— REQUIRED WORK —
Transcribe exactly the lines that fall between the one holding "ts_run t pid" and the one holding "tstep t [] (insert_record pid r' t1)", inclusive, from the entries below.

— Stored data entries —

* * * * * * *

(* ===== verification/ProcessWait.v ===== *)
(** * Exit and wait as a transition system

    The steps that processes take on the table, as the run loop takes them: the
    record of the running process is taken out, the call is served, and a record
    goes back.  By induction on the steps, every exit status reaches the parent
    exactly once. *)

From Stdlib Require Import String.
From S2P Require Import Prelude Memory MemorySpec Registers Elf Host ExampleHost Fs LinuxAbi Terminal Fd FdProps Process ProcessProps.

Open Scope Z_scope.

Section Wait.
Context `{Host}.

(** ** Steps *)

Inductive pevent : Type :=
| EvExit (pid : Z) (parent : option Z) (code : Z)
| EvReap (parent pid : Z) (status : ExitStatus).

(** [pid] can run: it is runnable and so is one of its threads. *)
Record runs (t : ProcessTable) (pid : Z) (r : ProcessRecord) : Prop := {
  runs_record : records t !! pid = Some r;
  runs_state : pr_state r = Runnable;
  runs_thread : exists tid, thread_runnable t (pid, tid) = true
}.

(** The running process changes its record but not who it is. *)
Record continues_as (r r' : ProcessRecord) : Prop := {
  ca_pid : p_pid (pr_process r') = p_pid (pr_process r);
  ca_parent : pr_parent r' = pr_parent r;
  ca_status : pr_exit_status r' = pr_exit_status r
}.

Definition reap_event (parent : Z) (o : option (Z * ExitStatus)) : list pevent :=
  match o with Some (c, st) => [EvReap parent c st] | None => [] end.

(** The table without the running process. *)
Definition without (pid : Z) (t : ProcessTable) : ProcessTable := (table_take pid t).2.

Inductive tstep : ProcessTable -> list pevent -> ProcessTable -> Prop :=
| ts_run t pid r r' : runs t pid r -> continues_as r r' ->
    tstep t [] (insert_record pid r' (without pid t))
| ts_fork t pid r r' m regs sh child t1 sh' : runs t pid r -> continues_as r r' ->
    fork_from_process (pr_process r) m regs (without pid t, sh) = (Ok child, (t1, sh')) ->
    tstep t [] (insert_record pid r' t1)
| ts_exit t pid r r' code : runs t pid r -> continues_as r r' ->
    tstep t [EvExit pid (pr_parent r) code]
      (insert_record pid (mark_exited code r')
         (record_exit pid (pr_parent r) code (exit_process pid code (without pid t))))
| ts_wait t pid r r' requested o t1 : runs t pid r -> continues_as r r' ->
    wait4 pid requested (without pid t) = (o, t1) ->
    tstep t (reap_event pid o) (insert_record pid r' t1).

(** The events of a run from [t0]. *)
Inductive history (t0 : ProcessTable) : list pevent -> ProcessTable -> Prop :=
| hist_nil : history t0 [] t0
| hist_step ev t e t' : history t0 ev t -> tstep t e t' -> history t0 (ev ++ e) t'.

Definition reaped_of (e : pevent) : option Z :=
  match e with EvReap _ c _ => Some c | _ => None end.
Definition reaped (ev : list pevent) : list Z := omap reaped_of ev.

(** ** The invariant *)

(** A process that has exited has no thread left to run. *)
Definition at_rest (r : ProcessRecord) : Prop :=
  forall tid th, pr_threads r !! tid = Some th -> t_state th = Exited.

Record hinv (ev : list pevent) (t : ProcessTable) : Prop := {
  h_id : forall pid r, records t !! pid = Some r ->
    p_pid (pr_process r) = pid /\ pid < next_pid t /\
    forall p, pr_parent r = Some p -> p < next_pid t;
  h_rest : forall pid r st, records t !! pid = Some r -> pr_exit_status r = Some st -> at_rest r;
  h_queue : forall p q c st, wait_queues t !! p = Some q -> (c, st) ∈ exited q ->
    exists r, records t !! c = Some r /\ pr_parent r = Some p /\ pr_exit_status r = Some st;
  h_nodup : forall p q, wait_queues t !! p = Some q -> NoDup (exited q).*1;
  h_exit : forall pid par code, EvExit pid par code ∈ ev -> pid < next_pid t /\
    (pid ∈ reaped ev \/ exists r, records t !! pid = Some r /\ pr_parent r = par /\
       pr_exit_status r = Some (mkExitStatus code));
  h_status : forall pid r st, records t !! pid = Some r -> pr_exit_status r = Some st ->
    EvExit pid (pr_parent r) (exit_code st) ∈ ev;
  h_reaped : NoDup (reaped ev) /\
    forall c, c ∈ reaped ev -> records t !! c = None /\ c < next_pid t;
  h_reap : forall p c st, EvReap p c st ∈ ev -> EvExit c (Some p) (exit_code st) ∈ ev;
  h_kept : forall c r p st, records t !! c = Some r -> pr_parent r = Some p ->
    pr_exit_status r = Some st -> is_Some (records t !! p) ->
    exists q, wait_queues t !! p = Some q /\ (c, st) ∈ exited q
}.

(** ** Similar records *)

(** What the invariant reads of a record. *)
Record similar (r r' : ProcessRecord) : Prop := {
  sim_pid : p_pid (pr_process r') = p_pid (pr_process r);
  sim_parent : pr_parent r' = pr_parent r;
  sim_status : pr_exit_status r' = pr_exit_status r;
  sim_rest : at_rest r -> at_rest r'
}.

Lemma similar_refl r : similar r r.
Proof. by split. Qed.

Lemma similar_wake r : similar r (wake r).
Proof.
  split; try done. intros Hr tid th. unfold wake, set_pr_threads. cbn [pr_threads].
  rewrite lookup_fmap. intros (th0 & Hth & ->)%fmap_Some. specialize (Hr tid th0 Hth).
  unfold wake_thread. by rewrite Hr.
Qed.

Lemma similar_children l r : similar r (set_pr_children l r).
Proof. by split. Qed.

(** [t'] has the processes of [t] other than [pid], up to similarity. *)
Definition others (pid : Z) (t t' : ProcessTable) : Prop :=
  forall q, q <> pid -> option_Forall2 similar (records t !! q) (records t' !! q).

Lemma runs_alive ev t pid r : hinv ev t -> runs t pid r -> pr_exit_status r = None.
Proof.
  intros Hi [Hr _ (tid & Ht)]. destruct (pr_exit_status r) as [st|] eqn:Hst; [|done].
  exfalso. pose proof (h_rest ev t Hi pid r st Hr Hst tid) as Hrest.
  unfold thread_runnable in Ht. cbn [fst snd] in Ht. rewrite Hr in Ht.
  destruct (pr_threads r !! tid) as [th|]; [|done].
  apply bool_decide_eq_true in Ht. specialize (Hrest th eq_refl). congruence.
Qed.

(** Looking up a process in the table after a step. *)
Lemma others_lookup pid t t' q r' : others pid t t' -> q <> pid ->
  records t' !! q = Some r' -> exists r, records t !! q = Some r /\ similar r r'.
Proof. intros Ho Hq Hr. destruct (Ho q Hq); [|done]. simplify_eq. eauto. Qed.

Lemma others_lookup_rev pid t t' q r : others pid t t' -> q <> pid ->
  records t !! q = Some r -> exists r', records t' !! q = Some r' /\ similar r r'.
Proof. intros Ho Hq Hr. destruct (Ho q Hq); [|done]. simplify_eq. eauto. Qed.

(** The queues of [t'] are those of [t] and empty ones. *)
Definition same_queues (t t' : ProcessTable) : Prop :=
  (forall p q, wait_queues t !! p = Some q -> wait_queues t' !! p = Some q) /\
  (forall p q, wait_queues t' !! p = Some q -> wait_queues t !! p = Some q \/ exited q = []).

(** A step that changes no queue and keeps the running process alive. *)
Lemma hinv_keep ev t pid r t' r' : hinv ev t -> runs t pid r -> others pid t t' ->
  records t' !! pid = Some r' -> continues_as r r' -> next_pid t' = next_pid t ->
  same_queues t t' -> hinv ev t'.
Proof.
  intros Hi Hr Ho Hr' Hc Hn [Hw1 Hw2]. pose proof (runs_alive _ _ _ _ Hi Hr) as Halive.
  destruct Hr as [Hrec _ _], Hc as [Hcp Hcpar Hcst].
  assert (pr_exit_status r' = None) as Halive' by congruence.
  assert (forall q x, records t' !! q = Some x ->
    exists y, records t !! q = Some y /\ p_pid (pr_process x) = p_pid (pr_process y) /\
      pr_parent x = pr_parent y /\ pr_exit_status x = pr_exit_status y /\
      (is_Some (pr_exit_status x) -> at_rest y -> at_rest x)) as Hback.
  { intros q x Hx. destruct (decide (q = pid)) as [->|Hq].
    - simplify_eq. exists r. do 4 (split; [done|]). by rewrite Halive'; intros [].
    - destruct (others_lookup _ _ _ _ _ Ho Hq Hx) as (y & Hy & []). exists y. auto. }
  assert (forall q x, records t !! q = Some x ->
    exists y, records t' !! q = Some y /\ pr_parent y = pr_parent x /\
      pr_exit_status y = pr_exit_status x) as Hfwd.
  { intros q x Hx. destruct (decide (q = pid)) as [->|Hq]; [simplify_eq; by exists r'|].
    destruct (others_lookup_rev _ _ _ _ _ Ho Hq Hx) as (y & Hy & []). by exists y. }
  split.
  - intros q x Hx. destruct (Hback q x Hx) as (y & Hy & -> & -> & _). rewrite Hn. by apply (h_id ev t Hi).
  - intros q x st Hx Hst. destruct (Hback q x Hx) as (y & Hy & _ & _ & Es & Hrest).
    apply Hrest; [by rewrite Hst|]. apply (h_rest ev t Hi q y st Hy). congruence.
  - intros p q c st [Hq|Hq]%Hw2 Hin; [|rewrite Hq in Hin; by apply elem_of_nil in Hin].
    destruct (h_queue ev t Hi p q c st Hq Hin) as (x & Hx & Hp & Hs).
    destruct (Hfwd c x Hx) as (y & Hy & Ep & Es). exists y. split; [done|]. split; congruence.
  - intros p q [Hq|Hq]%Hw2; [by apply (h_nodup ev t Hi p)|]. rewrite Hq. apply NoDup_nil_2.
  - intros q par code Hin. rewrite Hn. destruct (h_exit ev t Hi q par code Hin) as [Hlt [Hrp|(x & Hx & Hp & Hs)]].
    + by split; [|left].
    + split; [done|]. right. destruct (Hfwd q x Hx) as (y & Hy & Ep & Es). exists y.
      split; [done|]. split; congruence.
  - intros q x st Hx Hst. destruct (Hback q x Hx) as (y & Hy & _ & Ep & Es & _).
    rewrite Ep. apply (h_status ev t Hi q y st Hy). congruence.
  - destruct (h_reaped ev t Hi) as [Hnd Hre]. split; [done|]. intros c Hc. rewrite Hn.
    destruct (Hre c Hc) as [Hnone Hlt]. split; [|done].
    destruct (records t' !! c) as [x|] eqn:Hx; [|done].
    destruct (Hback c x Hx) as (y & Hy & _). congruence.
  - apply (h_reap ev t Hi).
  - intros c x p st Hx Hp Hst [z Hz].
    destruct (Hback c x Hx) as (y & Hy & _ & Ep & Es & _).
    destruct (Hback p z Hz) as (z' & Hz' & _).
    destruct (h_kept ev t Hi c y p st Hy) as (q & Hq & Hin); [congruence..|by exists z'|].
    exists q. auto.
Qed.

(** A new process, with a number never used before. *)
Lemma hinv_add ev t c rec n : hinv ev t -> next_pid t <= c < n -> p_pid (pr_process rec) = c ->
  (forall p, pr_parent rec = Some p -> p < next_pid t) -> pr_exit_status rec = None ->
  hinv ev (mkProcessTable (<[c := rec]> (records t)) (wait_queues t) n).
Proof.
  intros Hi Hc Hpid Hpar Hst.
  assert (records t !! c = None) as Hfree.
  { destruct (records t !! c) as [x|] eqn:Hx; [|done].
    destruct (h_id ev t Hi c x Hx) as (_ & ? & _). lia. }
  assert (forall q x, <[c := rec]> (records t) !! q = Some x ->
    (q = c /\ x = rec) \/ (q <> c /\ records t !! q = Some x)) as Hback.
  { intros q x [[<- <-]|[? ?]]%lookup_insert_Some; auto. }
  assert (forall q x, records t !! q = Some x -> <[c := rec]> (records t) !! q = Some x) as Hfwd.
  { intros q x Hx. rewrite lookup_insert_ne; [done|]. intros ->. congruence. }
  split; cbn [records wait_queues next_pid].
  - intros q x [[-> ->]|[_ Hx]]%Hback.
    + split; [done|]. split; [lia|]. intros p Hp. specialize (Hpar p Hp). lia.
    + destruct (h_id ev t Hi q x Hx) as (? & ? & Hp). split; [done|]. split; [lia|].
      intros p Hpp. specialize (Hp p Hpp). lia.
  - intros q x st [[-> ->]|[_ Hx]]%Hback; [congruence|]. by apply (h_rest ev t Hi q).
  - intros p q c' st Hq Hin. destruct (h_queue ev t Hi p q c' st Hq Hin) as (x & Hx & ?).
    exists x. auto.
  - apply (h_nodup ev t Hi).
  - intros q par code Hin. destruct (h_exit ev t Hi q par code Hin) as [Hlt [Hr|(x & Hx & ?)]];
      (split; [lia|]); [by left|]. right. exists x. auto.
  - intros q x st [[-> ->]|[_ Hx]]%Hback; [congruence|]. by apply (h_status ev t Hi q).
  - destruct (h_reaped ev t Hi) as [Hnd Hre]. split; [done|]. intros c' Hin.
    destruct (Hre c' Hin) as [Hnone Hlt]. split; [|lia]. rewrite lookup_insert_ne; [done|lia].
  - apply (h_reap ev t Hi).
  - intros c' x p st [[-> ->]|[Hne Hx]]%Hback Hp Hs [z [[-> ->]|[_ Hz]]%Hback]; try congruence.
    + destruct (h_id ev t Hi c' x Hx) as (_ & _ & Hlt). specialize (Hlt c Hp). lia.
    + by apply (h_kept ev t Hi c' x p st Hx Hp Hs).
Qed.

Lemma without_lookup pid t q : q <> pid -> records (without pid t) !! q = records t !! q.
Proof. intros Hq. unfold without, table_take. simpl. by rewrite lookup_delete_ne. Qed.

Lemma without_self pid t : records (without pid t) !! pid = None.
Proof. unfold without, table_take. simpl. apply lookup_delete_eq. Qed.

(** An exit of a process that is not in the table changes nothing. *)
Lemma exit_absent pid code t : records t !! pid = None -> exit_process pid code t = t.
Proof.
  intros Hp. unfold exit_process, set_records. rewrite Hp. cbn [mbind option_bind].
  replace (alter (mark_exited code) pid (records t)) with (records t); [by destruct t|].
  symmetry. apply map_eq. intros q. destruct (decide (q = pid)) as [->|Hq].
  - by rewrite lookup_alter_eq, Hp.
  - by rewrite lookup_alter_ne.
Qed.

Lemma ensure_queue_same p t : same_queues t (ensure_queue p t).
Proof.
  unfold same_queues, ensure_queue, set_wait_queues, queue_of. cbn [wait_queues]. split.
  - intros x q Hq. destruct (decide (x = p)) as [->|Hx]; [by rewrite lookup_insert_eq, Hq|].
    by rewrite lookup_insert_ne.
  - intros x q [[<- <-]|[? ?]]%lookup_insert_Some; [|by left].
    destruct (wait_queues t !! p); [by left|by right].
Qed.

Lemma same_queues_trans t1 t2 t3 : same_queues t1 t2 -> same_queues t2 t3 -> same_queues t1 t3.
Proof.
  intros [A1 B1] [A2 B2]. split; [auto|]. intros p q Hq. destruct (B2 p q Hq); auto.
Qed.

Lemma runs_insert t t' pid r : records t' !! pid = records t !! pid -> runs t pid r -> runs t' pid r.
Proof.
  intros He [Hr Hs (tid & Ht)]. split; [by rewrite He|done|]. exists tid.
  unfold thread_runnable in *. cbn [fst snd] in *. by rewrite He.
Qed.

* * * * * * *

— TASK SOLUTION —
| ts_run t pid r r' : runs t pid r -> continues_as r r' ->
    tstep t [] (insert_record pid r' (without pid t))
| ts_fork t pid r r' m regs sh child t1 sh' : runs t pid r -> continues_as r r' ->
    fork_from_process (pr_process r) m regs (without pid t, sh) = (Ok child, (t1, sh')) ->
    tstep t [] (insert_record pid r' t1)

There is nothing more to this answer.